• _TASK_:
Copy word for word each line from the one that has "default JNull restaurants);" to the last line of the records, with no other lines.

• _Dataset entries_:
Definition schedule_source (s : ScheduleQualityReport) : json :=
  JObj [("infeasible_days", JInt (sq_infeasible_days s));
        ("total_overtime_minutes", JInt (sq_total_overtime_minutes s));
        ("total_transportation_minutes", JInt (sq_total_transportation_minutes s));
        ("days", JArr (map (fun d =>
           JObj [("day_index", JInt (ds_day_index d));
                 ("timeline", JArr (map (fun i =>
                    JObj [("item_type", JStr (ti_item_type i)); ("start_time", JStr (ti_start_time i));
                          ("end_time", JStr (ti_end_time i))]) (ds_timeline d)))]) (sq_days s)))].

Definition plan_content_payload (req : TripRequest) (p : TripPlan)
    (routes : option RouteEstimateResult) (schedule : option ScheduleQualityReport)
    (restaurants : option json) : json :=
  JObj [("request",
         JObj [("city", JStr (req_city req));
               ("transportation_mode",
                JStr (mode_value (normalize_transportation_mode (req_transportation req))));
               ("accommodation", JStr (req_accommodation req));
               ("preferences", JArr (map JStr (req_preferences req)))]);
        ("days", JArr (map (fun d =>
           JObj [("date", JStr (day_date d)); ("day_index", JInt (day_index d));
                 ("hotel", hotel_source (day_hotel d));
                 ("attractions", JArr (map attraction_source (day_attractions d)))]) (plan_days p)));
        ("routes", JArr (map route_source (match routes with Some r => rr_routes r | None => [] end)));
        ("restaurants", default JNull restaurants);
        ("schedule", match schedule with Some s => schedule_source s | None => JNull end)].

• _EXERCISE ANSWER_:
        ("restaurants", default JNull restaurants);
        ("schedule", match schedule with Some s => schedule_source s | None => JNull end)].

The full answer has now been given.